A towing company shall not remove or commence the removal
of a vehicle from private property without first obtaining the written
authorization from the property owner or lessee, including an association
of a common interest development, or an employee or agent thereof, who shall
be present at the time of removal and verify the alleged violation…. For
the purpose of this subparagraph, a person providing the written authorization
who is required to be present on the private property at the time of the tow
does not have to be physically present at the specified location of where the
vehicle to be removed is located on the private property. Vehicle Code § 22658 (l)(1)(A) (emphasis
added).
Plaintiff alleges that Nathans violated Vehicle Code section
22658(l)(1)(A) because it did not first obtain written authorization from the
property owner or lessee who was present at the time of removal.
The court cannot address the merits of Plaintiff’s claim
because he has not properly served Nathans.
On November 12, 2024, the court granted Plaintiff’s ex parte application
for a TRO/OSC and ordered that he personally serve all named Defendants. Proofs of service on file show that
Defendants were served with the TRO/OSC by mail on November 14, 2024.
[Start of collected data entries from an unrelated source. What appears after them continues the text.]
(* ===== verification/Links.v ===== *)
(** * Singly linked lists in a store

    The process tree, the ready ring, the wait queues and the mutex list are linked
    through a field of their nodes.  [f p] is that field of the node at [p],
    [None] where there is no node; [lseg f h l e] says that following [f] from [h]
    visits the nodes [l] and arrives at [e]. *)

From S2P Require Import Prelude.

Fixpoint lseg (f : Z → option Z) (h : Z) (l : list Z) (e : Z) : Prop :=
  match l with
  | [] => h = e
  | p :: l => h = p ∧ p ≠ 0 ∧ ∃ n, f p = Some n ∧ lseg f n l e
  end.

Implicit Types (f g : Z → option Z) (l : list Z).

Lemma lseg_app f h l1 l2 e : lseg f h (l1 ++ l2) e ↔ ∃ m, lseg f h l1 m ∧ lseg f m l2 e.
Proof.
  revert h. induction l1 as [|p l1 IH]; intros h; cbn.
  - split; [eauto|by intros (m & -> & H)].
  - setoid_rewrite IH. naive_solver.
Qed.

Lemma lseg_snoc f h l p e : lseg f h (l ++ [p]) e ↔ lseg f h l p ∧ p ≠ 0 ∧ f p = Some e.
Proof. rewrite lseg_app. cbn. naive_solver. Qed.

Lemma lseg_ext f g h l e : (∀ p, p ∈ l → g p = f p) → lseg f h l e → lseg g h l e.
Proof.
  revert h. induction l as [|p l IH]; intros h Hfg; [done|]. intros (-> & Hp & n & Hn & Hl).
  split; [done|]. split; [done|]. exists n. rewrite Hfg by left. split; [done|].
  apply IH; [|done]. intros q Hq. apply Hfg. by right.
Qed.

(** The head of a list, and its nodes. *)
Lemma lseg_head f h l e : lseg f h l e → h = default e (list.head l).
Proof. destruct l; [done|]. by intros (-> & _). Qed.

Lemma lseg_nonzero f h l e p : lseg f h l e → p ∈ l → p ≠ 0 ∧ is_Some (f p).
Proof.
  revert h. induction l as [|q l IH]; intros h; [by intros _ ?%elem_of_nil|].
  intros (-> & Hq & n & Hn & Hl) [->|Hp]%elem_of_cons; [eauto|by eapply IH].
Qed.

Lemma lseg_empty f l e : lseg f 0 l e → l = [] ∧ e = 0.
Proof. destruct l as [|p l]; [done|]. by intros (<- & ? & _). Qed.

Lemma lseg_lookup f h l e i p :
  lseg f h l e → l !! i = Some p → f p = Some (default e (l !! S i)).
Proof.
  revert h i. induction l as [|q l IH]; intros h i Hl Hi; [done|].
  destruct Hl as (-> & Hq & n & Hn & Hl). destruct i as [|i]; [|by apply (IH n)].
  injection Hi as ->. rewrite Hn. f_equal. cbn. apply lseg_head in Hl as ->. by destruct l.
Qed.

(** Two lists from the same head to NULL are the same. *)
Lemma lseg_inj f h l l' : lseg f h l 0 → lseg f h l' 0 → l = l'.
Proof.
  revert h l'. induction l as [|p l IH]; intros h l' Hl Hl'.
  - cbn in Hl. subst. by apply lseg_empty in Hl' as [-> _].
  - destruct Hl as (-> & Hp & n & Hn & Hl). destruct l' as [|q l']; [by cbn in Hl'|].
    destruct Hl' as (<- & _ & n' & Hn' & Hl'). simplify_eq. f_equal. by eapply IH.
Qed.

(** ** Updates *)

Definition upd f (p v : Z) : Z → option Z := λ q, if decide (q = p) then Some v else f q.

Lemma upd_eq f p v : upd f p v p = Some v.
Proof. unfold upd. by rewrite decide_True. Qed.

Lemma upd_ne f p v q : q ≠ p → upd f p v q = f q.
Proof. intros. unfold upd. by rewrite decide_False. Qed.

Lemma lseg_upd f h l e p v : p ∉ l → lseg f h l e → lseg (upd f p v) h l e.
Proof. intros Hp. apply lseg_ext. intros q Hq. apply upd_ne. by intros ->. Qed.

(** A new node in front. *)
Lemma lseg_push f h l e p : p ≠ 0 → p ∉ l → lseg f h l e → lseg (upd f p h) p (p :: l) e.
Proof. intros H0 Hp Hl. split; [done|]. split; [done|]. exists h. rewrite upd_eq. split; [done|]. by apply lseg_upd. Qed.

(** The last node gets a new successor. *)
Lemma lseg_retarget f h l p e e' :
  p ∉ l → lseg f h (l ++ [p]) e → lseg (upd f p e') h (l ++ [p]) e'.
Proof.
  rewrite !lseg_snoc. intros Hp (Hl & H0 & _). split; [by apply lseg_upd|]. by rewrite upd_eq.
Qed.

(** Taking out a node: its predecessor is linked to its successor. *)
Lemma lseg_unlink f h l1 q p l2 e n :
  NoDup (l1 ++ q :: p :: l2) → lseg f h (l1 ++ q :: p :: l2) e → f p = Some n →
  lseg (upd f q n) h (l1 ++ q :: l2) e.
Proof.
  intros Hnd Hl Hn. apply lseg_app in Hl as (m & H1 & -> & Hq & m' & Hq' & -> & Hp & m'' & Hp' & H2).
  simplify_eq. apply NoDup_app in Hnd as (_ & Hd & Hnd). apply NoDup_cons in Hnd as [Hq2 _].
  apply lseg_app. exists q. split.
  - apply lseg_upd; [|done]. intros Hin. by apply (Hd q Hin); left.
  - split; [done|]. split; [done|]. eexists. rewrite upd_eq. split; [done|].
    apply lseg_upd; [|done]. intros Hin. apply Hq2. by right.
Qed.

(** Taking out any node: the head moves when it is the first. *)
Lemma lseg_remove f h l1 p l2 n :
  NoDup (l1 ++ p :: l2) → lseg f h (l1 ++ p :: l2) 0 → f p = Some n →
  match last l1 with
  | None => l1 = [] ∧ lseg f n l2 0
  | Some q => q ≠ 0 ∧ q ≠ p ∧ is_Some (f q) ∧ lseg (upd f q n) h (l1 ++ l2) 0
  end.
Proof.
  intros Hnd Hl Hn. destruct l1 as [|q l1 _] using rev_ind.
  - cbn in *. destruct Hl as (_ & _ & n' & Hn' & Hl). split; [done|]. congruence.
  - rewrite last_snoc. rewrite <-(assoc_L app) in *. cbn [app] in *.
    destruct (lseg_nonzero f h _ 0 q Hl) as [H0 Hq]; [apply elem_of_app; right; left|]. split; [done|].
    split; [|split; [done|by apply (lseg_unlink f h l1 q p l2 0 n)]].
    apply NoDup_app in Hnd as (_ & _ & [Hnq _]%NoDup_cons). intros ->. apply Hnq. left.
Qed.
This is improper for Nathans. The court ordered personal service because
that is the manner of serving a defendant until they appear in the
lawsuit. Cloudbreak has appeared and a
preliminary injunction could be issued as to it, but Cloudbreak does not seek
to auction the vehicle. Nathans has not
appeared.
The application will be denied or continued for Plaintiff to
make proper service on Nathans.
[1] The courts look to the
substance of an injunction to determine whether it is prohibitory or
mandatory. Agricultural Labor
Relations Bd. v. Superior Court, (1983) 149 Cal.App.3d 709, 713. A mandatory injunction — one that mandates a
party to affirmatively act, carries a heavy burden: “[t]he granting of a
mandatory injunction pending trial is not permitted except in extreme cases
where the right thereto is clearly established.” Teachers Ins. & Annuity Assoc. v.
Furlotti, (1999) 70 Cal.App.4th 187, 1493.